→ Assignment
Copy out each line of the material in which the word "length" appears.

=-=-=

(* ===== verification/ClientHolder.v ===== *)
(** * The registry of shared clients ([client.py]) and the connector factory ([adapter.py])

    [AerospikeClientHolder] keeps one connected client per cluster, namespace and TLS name, counted
    by reference.  The registry and the holder objects are an explicit state; each method runs
    under the class lock, so a method is one step.  What the client library's constructor,
    [connect] and [close] do is an argument of the step. *)

From S2P Require Import Prelude PyStr Errors Config Limits Runtime Policies Concrete.

(** The registry key [(cfg.hosts, cfg.namespace, cfg.tls_name)]. *)
Definition hkey : Type := list (string * Z) * string * string.

#[global] Instance hkey_eq_dec : EqDecision hkey.
Proof. unfold hkey. apply _. Defined.
#[global] Instance hkey_countable : Countable hkey.
Proof. unfold hkey. apply _. Defined.

Definition holder_key (cfg : AerospikeConfig) : hkey := (hosts cfg, namespace cfg, tls_name cfg).

(** The dict handed to [aerospike.client]. *)
Record ClientConfig := mkClientConfig {
  cc_hosts : list (string * Z);
  cc_read : policy;
  cc_write : policy;
  cc_batch : policy;
  cc_user : option string;
  cc_password : option string;
  cc_tls : option string
}.

Definition if_set (s : string) : option string := if String.eqb s "" then None else Some s.

Definition client_config `{Env} (cfg : AerospikeConfig) : result ClientConfig :=
  let? rp := read_policy cfg in
  let? wp := write_policy cfg in
  inr (mkClientConfig (hosts cfg) rp wp (batch_policy cfg) (if_set (username cfg))
        (if_set (password cfg)) (if_set (tls_name cfg))).

(** A holder object; [h_open] is true from [connect] to [close]. *)
Record Holder := mkHolder { h_cfg : AerospikeConfig; h_refcount : Z; h_open : bool }.

(** Holder objects by identity, and the class registry. *)
Record Registry := mkRegistry { r_holders : list Holder; r_registry : gmap hkey nat }.

Section registry.
Context `{Env}.
(** [aerospike.client(config).connect()]. *)
Context (connect : ClientConfig -> result unit).

(** [__init__]. *)
Definition Holder_init (cfg : AerospikeConfig) : result Holder :=
  let? config := client_config cfg in
  let? _ := connect config in
  inr (mkHolder cfg 0 true).

Definition set_refcount (h : Holder) (n : Z) : Holder := mkHolder (h_cfg h) n (h_open h).

Definition get_or_create (cfg : AerospikeConfig) (r : Registry) : result nat * Registry :=
  match r_registry r !! holder_key cfg with
  | Some i =>
      (inr i, mkRegistry (alter (fun h => set_refcount h (h_refcount h + 1)) i (r_holders r))
                (r_registry r))
  | None =>
      match Holder_init cfg with
      | inl e => (inl e, r)
      | inr h =>
          let i := length (r_holders r) in
          (inr i, mkRegistry (r_holders r ++ [set_refcount h (h_refcount h + 1)])
                    (<[holder_key cfg := i]> (r_registry r)))
      end
  end.

(** [release] of the holder [i]; an exception of [close] is logged. *)
Definition release (i : nat) (r : Registry) : Registry :=
  match r_holders r !! i with
  | None => r
  | Some h =>
      if h_refcount h <=? 0 then r
      else
        let h1 := set_refcount h (h_refcount h - 1) in
        if h_refcount h1 >? 0 then mkRegistry (<[i := h1]> (r_holders r)) (r_registry r)
        else mkRegistry (<[i := mkHolder (h_cfg h1) (h_refcount h1) false]> (r_holders r))
               (delete (holder_key (h_cfg h1)) (r_registry r))
  end.

(** ** The invariant *)

(** A registered holder is the live holder of its key, and every live holder is registered. *)
Record registry_ok (r : Registry) : Prop := {
  ro_registered : forall k i, r_registry r !! k = Some i ->
    exists h, r_holders r !! i = Some h /\ holder_key (h_cfg h) = k /\ 0 < h_refcount h;
  ro_live : forall i h, r_holders r !! i = Some h ->
    0 <= h_refcount h /\ h_open h = (0 <? h_refcount h) /\
    (0 < h_refcount h -> r_registry r !! holder_key (h_cfg h) = Some i)
}.

Definition empty_registry : Registry := mkRegistry [] ∅.

Lemma registry_ok_empty : registry_ok empty_registry.
Proof. by split; simpl; [intros k i; rewrite lookup_empty|intros i h; rewrite lookup_nil]. Qed.

(** References held to a holder. *)
Definition refs (r : Registry) (i : nat) : Z :=
  match r_holders r !! i with Some h => h_refcount h | None => 0 end.

Lemma refs_nonneg r : registry_ok r -> forall i, 0 <= refs r i.
Proof.
  intros Hok i. unfold refs. destruct (r_holders r !! i) as [h|] eqn:Hi; [|done].
  by apply (ro_live _ Hok i h).
Qed.

Lemma holder_init_ok cfg h : Holder_init cfg = inr h -> h = mkHolder cfg 0 true.
Proof.
  unfold Holder_init. destruct (client_config cfg) as [e|config]; [done|].
  destruct (connect config); [done|]. by intros [= <-].
Qed.

(** The registry with the live holder [i] of refcount [n > 0] in place of the one there. *)
Lemma registry_ok_update r i h n :
  registry_ok r -> r_holders r !! i = Some h -> 0 < h_refcount h -> 0 < n ->
  registry_ok (mkRegistry (<[i := set_refcount h n]> (r_holders r)) (r_registry r)).
Proof.
  intros [Hr Hl] Hi Hh Hn. pose proof (lookup_lt_Some _ _ _ Hi) as Hlt. split; simpl.
  - intros k j Hk. destruct (Hr k j Hk) as (h' & Hj & Hkey & Hpos).
    destruct (decide (i = j)) as [<-|Hne].
    + rewrite list_lookup_insert_eq by done. rewrite Hi in Hj. injection Hj as <-.
      by exists (set_refcount h n).
    + rewrite list_lookup_insert_ne by done. eauto.
  - intros j h' Hj. destruct (decide (i = j)) as [<-|Hne].
    + rewrite list_lookup_insert_eq in Hj by done. injection Hj as <-. simpl.
      destruct (Hl i h Hi) as (_ & Ho & Hk). split_and!; [lia| |auto].
      rewrite Ho. by rewrite !(proj2 (Z.ltb_lt _ _)).
    + rewrite list_lookup_insert_ne in Hj by done. eauto.
Qed.

(** What a successful [get_or_create] leaves. *)
Definition acquired (cfg : AerospikeConfig) (i : nat) (r r' : Registry) : Prop :=
  registry_ok r' /\
  (exists h, r_holders r' !! i = Some h /\ holder_key (h_cfg h) = holder_key cfg /\ h_open h = true) /\
  refs r' i = refs r i + 1 /\ forall j, j <> i -> refs r' j = refs r j.

Lemma alter_insert {A} (f : A -> A) i (l : list A) x : l !! i = Some x -> alter f i l = <[i := f x]> l.
Proof.
  intros Hi. apply list_eq. intros j. destruct (decide (i = j)) as [<-|Hne].
  - rewrite list_lookup_alter_eq, Hi, list_lookup_insert_eq; [done|by eapply lookup_lt_Some].
  - by rewrite list_lookup_alter_ne, list_lookup_insert_ne.
Qed.

Lemma share_holder_ok cfg i r :
  registry_ok r -> r_registry r !! holder_key cfg = Some i ->
  acquired cfg i r (mkRegistry (alter (fun h => set_refcount h (h_refcount h + 1)) i (r_holders r))
                      (r_registry r)).
Proof.
  intros Hok Ei. destruct (ro_registered _ Hok _ _ Ei) as (h & Hi & Hk & Hpos).
  rewrite (alter_insert _ _ _ _ Hi). pose proof (lookup_lt_Some _ _ _ Hi) as Hlt.
  split; [by apply registry_ok_update; [..|lia]|].
  unfold refs. simpl. rewrite list_lookup_insert_eq, Hi by done. split_and!.
  - eexists. split_and!; [done|done|]. simpl. destruct (ro_live _ Hok _ _ Hi) as (_ & -> & _).
    by apply Z.ltb_lt.
  - done.
  - intros j Hj. by rewrite list_lookup_insert_ne.
Qed.

Lemma lookup_snoc {A} (l : list A) x j y :
  (l ++ [x]) !! j = Some y <-> l !! j = Some y \/ (j = length l /\ y = x).
Proof.
  rewrite lookup_app_Some, list_lookup_singleton_Some. split.
  - intros [?|[? [? <-]]]; [by left|right]. split; [lia|done].
  - intros [?|[-> ->]]; [by left|right]. rewrite Nat.sub_diag. done.
Qed.

Lemma new_holder_ok cfg r :
  registry_ok r -> r_registry r !! holder_key cfg = None ->
  acquired cfg (length (r_holders r)) r
    (mkRegistry (r_holders r ++ [mkHolder cfg (0 + 1) true])
       (<[holder_key cfg := length (r_holders r)]> (r_registry r))).
Proof.
  intros [Hr Hl] Ei. set (n := length (r_holders r)). set (h0 := mkHolder cfg (0 + 1) true).
  assert (Hnew : (r_holders r ++ [h0]) !! n = Some h0) by (apply lookup_snoc; by right).
  split; [split; simpl|split_and!].
  - intros k j Hk. destruct (decide (k = holder_key cfg)) as [->|Hne].
    + rewrite lookup_insert_eq in Hk. injection Hk as <-. by exists h0.
    + rewrite lookup_insert_ne in Hk by done. destruct (Hr k j Hk) as (h & Hj & Hh).
      exists h. split; [by apply lookup_app_l_Some|done].
  - intros j h [Hj|[-> ->]]%lookup_snoc.
    + destruct (Hl j h Hj) as (? & ? & Hreg). split_and!; [done|done|]. intros Hp.
      rewrite lookup_insert_ne; [auto|]. intros E. specialize (Hreg Hp). congruence.
    + split_and!; [done|done|]. intros _. by rewrite lookup_insert_eq.
  - by exists h0.
  - unfold refs. cbn [r_holders]. by rewrite Hnew, lookup_ge_None_2.
  - intros j Hj. unfold refs. cbn [r_holders]. destruct (r_holders r !! j) as [h|] eqn:Ej.
    + by rewrite (lookup_app_l_Some _ _ _ _ Ej).
    + destruct ((r_holders r ++ [h0]) !! j) as [h|] eqn:Ej'; [|done].
      apply lookup_snoc in Ej' as [?|[-> _]]; [congruence|by destruct Hj].
Qed.

Lemma get_or_create_ok cfg r :
  registry_ok r ->
  let '(out, r') := get_or_create cfg r in
  match out with
  | inl _ => r' = r
  | inr i => acquired cfg i r r'
  end.
Proof.
  intros Hok. unfold get_or_create. destruct (r_registry r !! holder_key cfg) as [i|] eqn:Ei.
  - by apply share_holder_ok.
  - destruct (Holder_init cfg) as [e|h] eqn:Eh; [done|]. apply holder_init_ok in Eh as ->.
    by apply new_holder_ok.
Qed.

Lemma release_ok i r :
  registry_ok r ->
  registry_ok (release i r) /\ refs (release i r) i = Z.max 0 (refs r i - 1) /\
  forall j, j <> i -> refs (release i r) j = refs r j.
Proof.
  intros Hok. unfold release. destruct (r_holders r !! i) as [h|] eqn:Hi.
  2:{ unfold refs. rewrite Hi. by split_and!. }
  pose proof (lookup_lt_Some _ _ _ Hi) as Hlt.
  destruct (ro_live _ Hok _ _ Hi) as (Hnn & Ho & Hreg).
  destruct (Z.leb_spec (h_refcount h) 0) as [Hz|Hp].
  { split_and!; [done| |done]. unfold refs. rewrite Hi. lia. }
  assert (Hrefs : forall h', refs (mkRegistry (<[i := h']> (r_holders r)) (r_registry r)) i = h_refcount h')
    by (intros h'; unfold refs; simpl; by rewrite list_lookup_insert_eq).
  cbn [set_refcount h_refcount h_cfg]. destruct (Z.gtb_spec (h_refcount h - 1) 0) as [Hgt|Hle].
  - split_and!.
    + by apply registry_ok_update.
    + rewrite Hrefs. unfold refs. rewrite Hi. simpl. lia.
    + intros j Hj. unfold refs. simpl. by rewrite list_lookup_insert_ne.
  - assert (h_refcount h = 1) as E1 by lia. destruct Hok as [Hr Hl]. split_and!; [split; simpl| |].
    + intros k j Hk. apply lookup_delete_Some in Hk as [Hne Hk].
      destruct (Hr k j Hk) as (h' & Hj & Hkey & Hpos). exists h'.
      rewrite list_lookup_insert_ne; [done|]. intros ->. rewrite Hi in Hj. injection Hj as <-. congruence.
    + intros j h' Hj. destruct (decide (i = j)) as [<-|Hne].
      * rewrite list_lookup_insert_eq in Hj by done. injection Hj as <-. simpl. rewrite E1. simpl.
        split_and!; [lia|done|lia].
      * rewrite list_lookup_insert_ne in Hj by done. destruct (Hl j h' Hj) as (? & ? & Hreg').
        split_and!; [done|done|]. intros Hp'. rewrite lookup_delete_ne; [auto|].
        intros E. specialize (Hreg' Hp'). rewrite <- E, Hreg in Hreg' by lia. congruence.
    + unfold refs. simpl. rewrite list_lookup_insert_eq, Hi by done. simpl. lia.
    + intros j Hj. unfold refs. simpl. by rewrite list_lookup_insert_ne.
Qed.
(** ** Histories *)

Inductive holder_op := Acquire (cfg : AerospikeConfig) | Release (i : nat).
Inductive holder_event := Acquired (i : nat) | AcquireFailed (e : exc) | Released (i : nat).

Definition holder_step (op : holder_op) (r : Registry) : holder_event * Registry :=
  match op with
  | Acquire cfg =>
      let '(out, r') := get_or_create cfg r in
      (match out with inr i => Acquired i | inl e => AcquireFailed e end, r')
  | Release i => (Released i, release i r)
  end.

Fixpoint holder_run (ops : list holder_op) (tr : list holder_event) (r : Registry)
    : list holder_event * Registry :=
  match ops with
  | [] => (tr, r)
  | op :: ops => let '(e, r') := holder_step op r in holder_run ops (tr ++ [e]) r'
  end.

(** The references to holder [i] that a history leaves: a release without a reference is
    ignored. *)
Definition tally_event (i : nat) (n : Z) (e : holder_event) : Z :=
  match e with
  | Acquired j => if decide (j = i) then n + 1 else n
  | AcquireFailed _ => n
  | Released j => if decide (j = i) then Z.max 0 (n - 1) else n
  end.

Definition tally (i : nat) (tr : list holder_event) : Z := fold_left (tally_event i) tr 0.

Lemma holder_step_ok op r :
  registry_ok r ->
  let '(e, r') := holder_step op r in
  registry_ok r' /\ forall i, refs r' i = tally_event i (refs r i) e.
Proof.
  intros Hok. destruct op as [cfg|i]; simpl.
  - pose proof (get_or_create_ok cfg r Hok) as Hg. destruct (get_or_create cfg r) as [[e|i] r'].
    + by subst.
    + destruct Hg as (Hok' & _ & Hi & Hne). split; [done|]. intros j. simpl.
      destruct (decide (i = j)) as [<-|]; [done|]. by apply Hne.
  - destruct (release_ok i r Hok) as (Hok' & Hi & Hne). split; [done|]. intros j. simpl.
    destruct (decide (i = j)) as [<-|]; [done|]. by apply Hne.
Qed.

Lemma holder_run_ok ops : forall tr r,
  registry_ok r -> (forall i, refs r i = tally i tr) ->
  let '(tr', r') := holder_run ops tr r in registry_ok r' /\ forall i, refs r' i = tally i tr'.
Proof.
  induction ops as [|op ops IH]; intros tr r Hok Ht; simpl; [done|].
  pose proof (holder_step_ok op r Hok) as Hs. destruct (holder_step op r) as [e r'].
  destruct Hs as [Hok' Hi]. apply IH; [done|]. intros i. unfold tally. rewrite fold_left_app. simpl.
  fold (tally i tr). by rewrite <- Ht.
Qed.

(** C22: After any history of [get_or_create] and [release], the reference count of every holder
    is the number of references the history leaves, its client is open exactly while that
    number is positive, no two open clients have the same hosts, namespace and TLS name, and
    [get_or_create] for the key of an open client shares it instead of connecting again. *)
Theorem client_open_iff_referenced (ops : list holder_op) :
  let '(tr, r) := holder_run ops [] empty_registry in
  (forall i h, r_holders r !! i = Some h ->
     h_refcount h = tally i tr /\ (h_open h = true <-> 0 < tally i tr)) /\
  (forall i j h h', r_holders r !! i = Some h -> r_holders r !! j = Some h' ->
     h_open h = true -> h_open h' = true -> holder_key (h_cfg h) = holder_key (h_cfg h') ->
     i = j) /\
  (forall i h cfg, r_holders r !! i = Some h -> h_open h = true ->
     holder_key (h_cfg h) = holder_key cfg -> fst (get_or_create cfg r) = inr i).
Proof.
  pose proof (holder_run_ok ops [] empty_registry registry_ok_empty) as Hrun.
  destruct (holder_run ops [] empty_registry) as [tr r]. destruct Hrun as [Hok Ht].
  { by intros []. }
  assert (Hlive : forall i h, r_holders r !! i = Some h -> h_open h = true ->
            r_registry r !! holder_key (h_cfg h) = Some i).
  { intros i h Hi Ho. destruct (ro_live _ Hok i h Hi) as (_ & Hop & Hreg). apply Hreg.
    apply Z.ltb_lt. congruence. }
  split_and!.
  - intros i h Hi. destruct (ro_live _ Hok i h Hi) as (_ & Hop & _).
    assert (E : h_refcount h = tally i tr) by (rewrite <- Ht; unfold refs; by rewrite Hi).
    split; [done|]. rewrite Hop, E. apply Z.ltb_lt.
  - intros i j h h' Hi Hj Ho Ho' Hk. pose proof (Hlive _ _ Hi Ho) as H1.
    pose proof (Hlive _ _ Hj Ho') as H2. congruence.
  - intros i h cfg Hi Ho Hk. unfold get_or_create. rewrite <- Hk, (Hlive i h Hi Ho). done.
Qed.
End registry.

=-=-=

→ Reply
          let i := length (r_holders r) in
  (l ++ [x]) !! j = Some y <-> l !! j = Some y \/ (j = length l /\ y = x).
  acquired cfg (length (r_holders r)) r
       (<[holder_key cfg := length (r_holders r)]> (r_registry r))).
  intros [Hr Hl] Ei. set (n := length (r_holders r)). set (h0 := mkHolder cfg (0 + 1) true).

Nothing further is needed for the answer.